On February 8, 1951, Dr. George Otto Gey took cervical cancer cells from Henrietta Lacks, a patient at John Hopkins University Hospital, to isolate and culture them in vitro. Lacks eventually died from cervical cancer in October of the same year, but her cells, named with the first two letters of her first and last name, went on to become the first successful cancer culture propagated in vitro. They also became the longest standing cancer cell line, and the most commonly used human cell culture in the world. Most of the credit for the usefulness and wide-spread of the cell line has been granted to Gey who, after optimizing the culture, objected to its patenting and instead granted use of the tools, processes and the line itself to the whole scientific community.

Since its isolation the line has been used in Nobel worthy experiments (e.g. discovery of telomeric activity), medical scientific breakthroughs (e.g. polio vaccine), and for a long time as a commercial "golden-egg" by John Hopkins University; all of these without the consent or knowledge of Henrietta or her family. 

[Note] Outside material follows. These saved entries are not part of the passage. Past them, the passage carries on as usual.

(* ===== verification/PrintfTheorems.v ===== *)
(** * Formatted output: the properties

    The reference is a function from a format and its arguments to text
    ([format]): the parsing of a conversion is the code's, the text of a
    conversion is written down directly, without buffer and positions.  It comes
    in two versions: [meant] is the text the format stands for, [printed] the one
    the code writes, which prints hexadecimal digits for [%o] and does not take a
    precision of 0 for a limit of a string.  They agree for all other conversions
    ([plain]). *)
From Stdlib Require Import Ascii.
From S2P Require Import Prelude Ram KMonad Printf.
Import Ram Printf.
Local Open Scope Z_scope.
Local Open Scope kmonad_scope.
Local Arguments ch a%_char_scope.

Module PrintfTheorems.

(** ** The reference *)
(** The digits of [v], the most significant first. *)
Fixpoint to_digits (fuel : nat) (b v : Z) : list Z :=
  match fuel with
  | O => [v]
  | S fuel => if v <? b then [v] else to_digits fuel b (v / b) ++ [v mod b]
  end.
Definition digits_value (b : Z) (ds : list Z) : Z := foldl (fun a d => a * b + d) 0 ds.

(** [divide] knows two bases: what is not decimal is printed as hexadecimal. *)
Definition printed_base (base : Z) : Z := if base =? 10 then 10 else 16.

Definition digit_char (flags d : Z) : Z :=
  default 0 ((if has LARGE flags then large_digits else small_digits) !! Z.to_nat d).

Definition sign_text (flags num : Z) : list Z :=
  if has SIGN flags then
    if num <? 0 then [ch "-"] else if has PLUS flags then [ch "+"]
    else if has SPACE flags then [ch " "] else []
  else [].

Definition magnitude (flags num : Z) : Z := if has SIGN flags && (num <? 0) then - num else u32 num.

Definition chars (c n : Z) : list Z := replicate (Z.to_nat n) c.

(** A number in a field: at least [precision] digits, then the sign, then padding
    to [width] behind (flag ['-']), with zeros between sign and digits (flag
    ['0']) or in front. *)
Definition number_text (flags width precision base num : Z) : list Z :=
  let digs := digit_char flags <$> to_digits 32 base (magnitude flags num) in
  let digs := chars (ch "0") (precision - Z.of_nat (length digs)) ++ digs in
  let sgn := sign_text flags num in
  let room := width - Z.of_nat (length sgn) - Z.of_nat (length digs) in
  if has LEFT flags then sgn ++ digs ++ chars (ch " ") room
  else if has ZEROPAD flags then sgn ++ chars (ch "0") room ++ digs
  else chars (ch " ") room ++ sgn ++ digs.

(** Text in a field. *)
Definition field_text (flags width : Z) (t : list Z) : list Z :=
  let room := chars (ch " ") (width - Z.of_nat (length t)) in
  if has LEFT flags then t ++ room else room ++ t.
Lemma device_open_steps d d' s oflag : well_behaved d -> now d d' s -> 0 <= dev_ref_count d' < 255 ->
  exists r d1 s1 l, device_open drv i oflag s = Ok r s1 /\ now d d1 s1 /\ driven d s l s1 /\
    open_step (profile_of d) (dev_ref_count d') (is_open d') oflag r l (dev_ref_count d1) (is_open d1) /\
    is_active d1 = is_active d'.
Proof.
  intros Hw Hn Hc. unfold device_open. rewrite (bind_ok _ _ _ _ _ (get_now _ _ _ Hn)).
  fold (is_standalone d') (is_open d').
  destruct (same_device_facts _ _ (proj1 (proj2 Hn))) as (Es & _ & Eo & _ & _). rewrite Es, Eo.
  destruct (is_standalone d && is_open d') eqn:Eb.
  { apply andb_true_iff in Eb as [Hs Ho]. exists (- RT_EBUSY), d', s, []. split; [done|]. split; [done|].
    split; [apply driven_nil|]. rewrite Ho. split; [by apply open_busy|done]. }
  destruct (dev_open d) as [f|] eqn:Ef.
  - destruct (wb_open _ Hw f oflag s Ef (proj2 (proj2 Hn))) as (r & s1 & E1 & Er & HI1 & _).
    pose proof (now_returned _ _ _ _ Hn Er HI1) as Hn1. rewrite (bind_ok _ _ _ _ _ E1). fold (accepted r).
    assert (driven d s [Open oflag r] s1) as Hd by (eapply driven_event; [by exists f|apply driven_nil]).
    assert (pf_open (profile_of d) = true) as Hp by (simpl; by rewrite Ef).
    destruct (accepted r) eqn:Ea.
    + destruct (opened d d' s1 Hw Hn1 Hc) as (d2 & s2 & E2 & Hn2 & Hd2 & Ec & Eop & Eac).
      exists r, d2, s2, [Open oflag r]. rewrite (bind_ok _ _ _ _ _ E2). split; [done|]. split; [done|].
      split; [exact (driven_app _ _ _ _ _ _ Hd Hd2)|]. rewrite Ec, Eop. split; [|done].
      apply open_accepted; [done..|exact (proj2 Hc)].
    + exists r, d', s1, [Open oflag r]. split; [done|]. split; [done|]. split; [done|]. split; [|done]. by apply open_refused.
  - set (d1 := set_dev_open_flag (Z.land oflag RT_DEVICE_OFLAG_MASK) d').
    assert (now d d1 (with_record d1 s)) as Hn1.
    { apply (now_record d d'); [done..|].
      replace d1 with (set_dev_open_flag (dev_open_flag d1) (set_dev_ref_count (dev_ref_count d') d')) by (by destruct d').
      apply same_device_count, Hn. }
    rewrite (bind_ok _ _ s RT_EOK (with_record d1 s)) by (by rewrite (bind_ok _ _ _ _ _ (upd_now _ _ _ _ Hn))).
    destruct (opened d d1 _ Hw Hn1 Hc) as (d2 & s2 & E2 & Hn2 & Hd2 & Ec & Eop & Eac).
    exists RT_EOK, d2, s2, []. change ((RT_EOK =? RT_EOK) || (RT_EOK =? - RT_ENOSYS)) with true. cbv iota.
    rewrite (bind_ok _ _ _ _ _ E2). split; [done|]. split; [done|]. split; [by eapply driven_record|].
    rewrite Ec, Eop. split; [|done]. apply open_plain; [done|simpl; by rewrite Ef|exact (proj2 Hc)].
Qed.
(* ===== verification/CompletionTheorems.v ===== *)
(** * Completions: the properties *)
From S2P Require Import Prelude Kservice RtList KMonad KState KPrim KInv Scheduler Object TimerBase Thread Timer Ipc Completion KernelInv WaitProof TimerProof BlockProof Board SchedTheorems.
Import Scheduler Object TimerBase Thread Timer IpcCore Completion SchedTheorems.
Local Open Scope Z_scope.
Local Open Scope kmonad_scope.

Module CompletionTheorems.

Abbreviation clist i := (LDriver (DCompletion i)).

(** The waiting sequence leaves the processor, the thread alone in the list. *)
Lemma completion_block_eq idle k Q i t th timeout :
  kinv idle k Q -> thread_ctx (set_primask 0 k) t -> k_primask k = 1 ->
  k_links k !! clist i = Some [] -> k_threads k !! t = Some th -> thread_stat th = RT_THREAD_READY ->
  t <> idle -> timeout < half_tick ->
  exists to k' c, completion_block i t timeout 0 k = Switch t to k' c /\ guar idle t to k' /\
    stat_is (k_threads k') t RT_THREAD_SUSPEND /\ k_links k' !! clist i = Some [LTlist t] /\
    (forall k2 th2, k_threads k2 !! t = Some th2 -> c k2 = Ok (t_error th2) k2).
Proof.
  intros HI Hc Hpm Hw Ht Hst Hid Htime.
  set (rest := (let! th := get_thread t in ret (t_error th))%M : M kview Z).
  destruct (append_park_eq rest RT_DEBUG_NOT_IN_INTERRUPT idle k Q (clist i) [] t th timeout)
    as (to & k' & E & Hg & Hs & Hl & _); [|done..|].
  { intros s' Hs' Hn. apply not_in_interrupt_ok; [by apply quiet_masked|done]. }
  exists to, k', rest. split; [exact E|]. split; [done|]. split; [done|]. split; [done|].
  intros k3 th3 H3. unfold rest, get_thread, bind, gets. simpl. by rewrite H3.
Qed.

(** What [rt_completion_wait] does.  On a completed event it returns at once
    and clears the flag.  Otherwise nobody else may be waiting: a second waiter
    fails an assertion.  A call that does not wait times out and changes
    nothing; a call that waits suspends the thread and gives the processor away.
    When the thread runs again it returns the error number it was woken with and
    clears the flag, whatever the flag is then: an event that is completed
    between the expiry of the timer and the thread's return is lost. *)
Theorem completion_wait_behaviour idle k Q i flag ws t th timeout :
  kinv idle k Q -> thread_ctx k t -> k_links k !! clist i = Some (LTlist <$> ws) ->
  k_threads k !! t = Some th -> thread_stat th = RT_THREAD_READY -> t <> idle -> timeout < half_tick ->
  (flag = RT_COMPLETED -> rt_completion_wait i timeout (k, flag) = Ok RT_EOK (k, RT_UNCOMPLETED)) /\
  (flag <> RT_COMPLETED -> ws <> [] -> rt_completion_wait i timeout (k, flag) = Err Assert_failed) /\
  (flag <> RT_COMPLETED -> ws = [] -> timeout = 0 ->
    rt_completion_wait i timeout (k, flag) = Ok (- RT_ETIMEOUT) (k, flag)) /\
  (flag <> RT_COMPLETED -> ws = [] -> timeout <> 0 -> exists to k' c,
    rt_completion_wait i timeout (k, flag) = Switch t to (k', flag) c /\ running idle k' to /\
    stat_is (k_threads k') t RT_THREAD_SUSPEND /\ k_links k' !! clist i = Some [LTlist t] /\
    (forall k2 flag2 th2, quiet k2 -> k_threads k2 !! t = Some th2 ->
      c (k2, flag2) = Ok (t_error th2) (k2, RT_UNCOMPLETED))).
Proof.
  intros HI Hc Hw Ht Hst Hid Htime. pose proof (ctx_quiet _ _ Hc) as Hq. pose proof Hc as [Hc1 Hc2 Hc3 Hc4 Hc5].
  pose proof (queue_isempty _ _ _ (lo_coherent _ (si_links _ _ (ki_sched _ _ _ HI))) Hw) as He.
  assert (forall f : Z, kernel (rt_hw_interrupt_enable 0) (set_primask 1 k, f) = Ok tt (k, f)) as Een.
  { intros f. apply kernel_ok. rewrite interrupt_enable_quiet by (by intros ? ?). f_equal. rewrite <-Hc1. by destruct k. }
  assert (rt_completion_wait i timeout (k, flag) =
    (if negb (flag =? RT_COMPLETED) then
       rt_assert (bool_decide (LTlist <$> ws = [])) ;!
       if timeout =? 0 then kernel (rt_hw_interrupt_enable 0) ;! ret (- RT_ETIMEOUT)
       else
         let! result := kernel (completion_block i t timeout 0) in
         let! level := kernel rt_hw_interrupt_disable in
         set_flag RT_UNCOMPLETED ;! kernel (rt_hw_interrupt_enable level) ;! ret result
     else set_flag RT_UNCOMPLETED ;! kernel (rt_hw_interrupt_enable 0) ;! ret RT_EOK) (set_primask 1 k, flag)) as E.
  { unfold rt_completion_wait. rewrite (bind_ok _ _ _ (Some t) (k, flag)) by (by rewrite <-Hc5).
    rewrite (bind_ok _ _ _ 0 (set_primask 1 k, flag)) by (by rewrite <-Hc1). rewrite bind_gets. cbn [snd].
    destruct (negb (flag =? RT_COMPLETED)); [|done].
    rewrite (bind_ok _ _ _ (bool_decide (LTlist <$> ws = [])) (set_primask 1 k, flag)); [done|].
    apply kernel_ok. unfold list_isempty. simpl. by rewrite He. }
  rewrite E. split; [|split; [|split]].
  - intros ->. rewrite Z.eqb_refl. cbn [negb]. unfold set_flag. rewrite bind_modify. cbn [fst]. by rewrite (bind_ok _ _ _ _ _ (Een _)).
  - intros Hf Hne. rewrite (proj2 (Z.eqb_neq _ _) Hf). cbn [negb].
    rewrite bind_assert_false; [done|]. apply bool_decide_eq_false. by destruct ws.
  - intros Hf -> ->. rewrite (proj2 (Z.eqb_neq _ _) Hf). cbn [negb]. rewrite bind_assert by done.
    rewrite Z.eqb_refl. by rewrite (bind_ok _ _ _ _ _ (Een _)).
  - intros Hf -> Hnz. rewrite (proj2 (Z.eqb_neq _ _) Hf). cbn [negb]. rewrite bind_assert by done.
    rewrite (proj2 (Z.eqb_neq _ _) Hnz).
    destruct (completion_block_eq idle (set_primask 1 k) Q i t th timeout) as (to & k' & c & E2 & Hg & Hs & Hl & Hres);
      [eapply kinv_frame; [..|exact HI]; done|by split|done..|].
    exists to, k'. eexists. split; [|split; [apply Hg|split; [done|split; [done|]]]].
    + unfold bind at 1. unfold kernel at 1. cbn [fst snd]. rewrite E2. cbn [res_kernel res_bind]. reflexivity.
    + intros k2 f2 th2 Hq2 Ht2. cbn [fst snd]. rewrite (Hres _ _ Ht2). cbn [res_kernel res_bind].
      rewrite (bind_ok _ _ _ (k_primask k2) (set_primask 1 k2, f2)) by done.
      unfold set_flag. rewrite bind_modify. cbn [fst].
      rewrite (bind_ok _ _ _ tt (k2, RT_UNCOMPLETED)); [done|]. apply kernel_ok.
      rewrite interrupt_enable_quiet by exact Hq2. by destruct k2.
Qed.

(** What [rt_completion_done] does, in a thread or in a handler.  On an event
    that is completed already it does nothing.  Otherwise it sets the flag, and
    a waiting thread becomes ready and the scheduler chooses the highest ready
    thread. *)
Theorem completion_done_behaviour idle k Q i flag ws from :
  kinv idle k Q -> quiet k -> k_lock_nest k = 0 -> k_current k = Some from ->
  k_links k !! clist i = Some (LTlist <$> ws) ->
  (flag = RT_COMPLETED -> rt_completion_done i (k, flag) = Ok tt (k, flag)) /\
  (flag <> RT_COMPLETED -> ws = [] -> rt_completion_done i (k, flag) = Ok tt (k, RT_COMPLETED)) /\
  (forall w ws', flag <> RT_COMPLETED -> ws = w :: ws' -> exists k' Q' p to q,
    rt_completion_done i (k, flag) = res_kernel RT_COMPLETED (reschedule p to from k') /\
    kinv idle k' Q' /\ is_highest Q' p /\ Q' p = to :: q /\ stat_is (k_threads k') w RT_THREAD_READY /\
    k_links k' !! clist i = Some (LTlist <$> ws')).
Proof.
  intros HI Hq Hl Hc Hw.
  pose proof (queue_isempty _ _ _ (lo_coherent _ (si_links _ _ (ki_sched _ _ _ HI))) Hw) as He.
  set (k1 := set_primask 1 k). assert (kinv idle k1 Q) as HI1 by (eapply kinv_frame; [..|exact HI]; done).
  assert (flag <> RT_COMPLETED -> rt_completion_done i (k, flag) =
    (if negb (bool_decide (LTlist <$> ws = [])) then
       kernel (let! n := list_next (clist i) in let! thread := thread_entry n in
         rt_thread_resume thread ;! rt_hw_interrupt_enable (k_primask k) ;! rt_schedule)
     else kernel (rt_hw_interrupt_enable (k_primask k))) (k1, RT_COMPLETED)) as E.
  { intros Hf. unfold rt_completion_done. rewrite bind_gets. cbn [snd]. rewrite (proj2 (Z.eqb_neq _ _) Hf).
    rewrite (bind_ok _ _ _ (k_primask k) (k1, flag)) by done. unfold set_flag. rewrite bind_modify. cbn [fst].
    rewrite (bind_ok _ _ _ (bool_decide (LTlist <$> ws = [])) (k1, RT_COMPLETED)); [done|].
    apply kernel_ok. unfold list_isempty. simpl. by rewrite He. }
  split; [|split].
  - intros ->. done.
  - intros Hf ->. rewrite (E Hf). rewrite bool_decide_true by done. cbn [negb].
    apply kernel_ok. rewrite interrupt_enable_quiet by exact Hq. by destruct k.
  - intros w ws' Hf ->. rewrite (E Hf). rewrite bool_decide_false by done. cbn [negb].
    destruct (driver_wake_eq idle k1 Q (clist i) w ws' from (k_primask k) HI1)
      as (k' & Q' & p & to & q & Ew & HI2 & Hp & HQ & Hs & HV & _); [done|exact Hq|done|done|done|exact Hw|].
    exists k', Q', p, to, q. split; [unfold kernel; cbn [fst snd]; by rewrite Ew|]. done.
Qed.

(** ** On the board *)
(** Completion 0 is initialised and thread 3 waits for it for at most ten ticks;
    thread 2 runs. *)
Definition comp_ready : kview * Z :=
  default (Board.board, 7) (first_state (rt_completion_init 0 (Board.board, 7))).
Definition comp_waited : kview * Z :=
  default (Board.board, 7) (first_state (rt_completion_wait 0 10 comp_ready)).

Example comp_states :
  bool_decide (k_links comp_ready.1 !! clist 0 = Some [] /\ comp_ready.2 = 0 /\
    k_links comp_waited.1 !! clist 0 = Some [LTlist 3] /\ comp_waited.2 = 0) = true.
Proof. vm_compute. reflexivity. Qed.

#[local] Opaque comp_ready comp_waited.

Example completion_wait_behaviour_witness :
  (exists to k' c, rt_completion_wait 0 10 (comp_ready.1, 0) = Switch 3 to (k', 0) c) /\
  rt_completion_wait 0 0 (comp_ready.1, 0) = Ok (- RT_ETIMEOUT) (comp_ready.1, 0).
Proof.
  assert (kinv Board.idle comp_ready.1 (Board.queues_of comp_ready.1)) as HI by (apply Board.kinv_b_sound; vm_compute; reflexivity).
  assert (thread_ctx comp_ready.1 3) as Hc by (split; vm_compute; reflexivity).
  assert (k_threads comp_ready.1 !! 3%nat = Some (Board.thread_of comp_ready.1 3)) as Ht by (apply Board.thread_of_lookup; vm_compute; reflexivity).
  split.
  - destruct (completion_wait_behaviour Board.idle comp_ready.1 (Board.queues_of comp_ready.1) 0 0 [] 3
      (Board.thread_of comp_ready.1 3) 10 HI Hc) as (_ & _ & _ & H); [vm_compute; reflexivity|exact Ht|vm_compute; reflexivity|done|done|].
    destruct H as (to & k' & c & E & _); [done..|]. exists to, k', c. exact E.
  - destruct (completion_wait_behaviour Board.idle comp_ready.1 (Board.queues_of comp_ready.1) 0 0 [] 3
      (Board.thread_of comp_ready.1 3) 0 HI Hc) as (_ & _ & H & _); [vm_compute; reflexivity|exact Ht|vm_compute; reflexivity|done|done|].
    apply H; done.
Defined.

Example completion_done_behaviour_witness :
  exists k' p to, rt_completion_done 0 (comp_waited.1, 0) = res_kernel RT_COMPLETED (reschedule p to 2 k') /\
    stat_is (k_threads k') 3 RT_THREAD_READY.
Proof.
  destruct (completion_done_behaviour Board.idle comp_waited.1 (Board.queues_of comp_waited.1) 0 0 [3%nat] 2) as (_ & _ & H).
  - apply Board.kinv_b_sound. vm_compute. reflexivity.
  - intros _ _. vm_compute. reflexivity.
  - vm_compute. reflexivity.
  - vm_compute. reflexivity.
  - vm_compute. reflexivity.
  - destruct (H 3%nat []) as (k' & Q' & p & to & q & E & _ & _ & _ & Hs & _); [done|done|].
    exists k', p, to. split; [exact E|exact Hs].
Defined.
End CompletionTheorems.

Karyotype of (A) normal cell vs (B) HeLa cell

HeLa cells are "immortal" and proliferate abnormally rapidly, even compared to cancer cells. The cells contain inhibitory proteins PV (papillovirus) E6 and E7; PVE6 causes protein 53, the major regulator of cell cycle, to inactivate, while PV E7 binds to retinoblastoma tumor suppression proteins, inactivating their ability to triger telomeres shortening. The cells have a clear active version of telomerase during cell division, preventing the shortening of telomeres that would lead to eventual apoptosis. 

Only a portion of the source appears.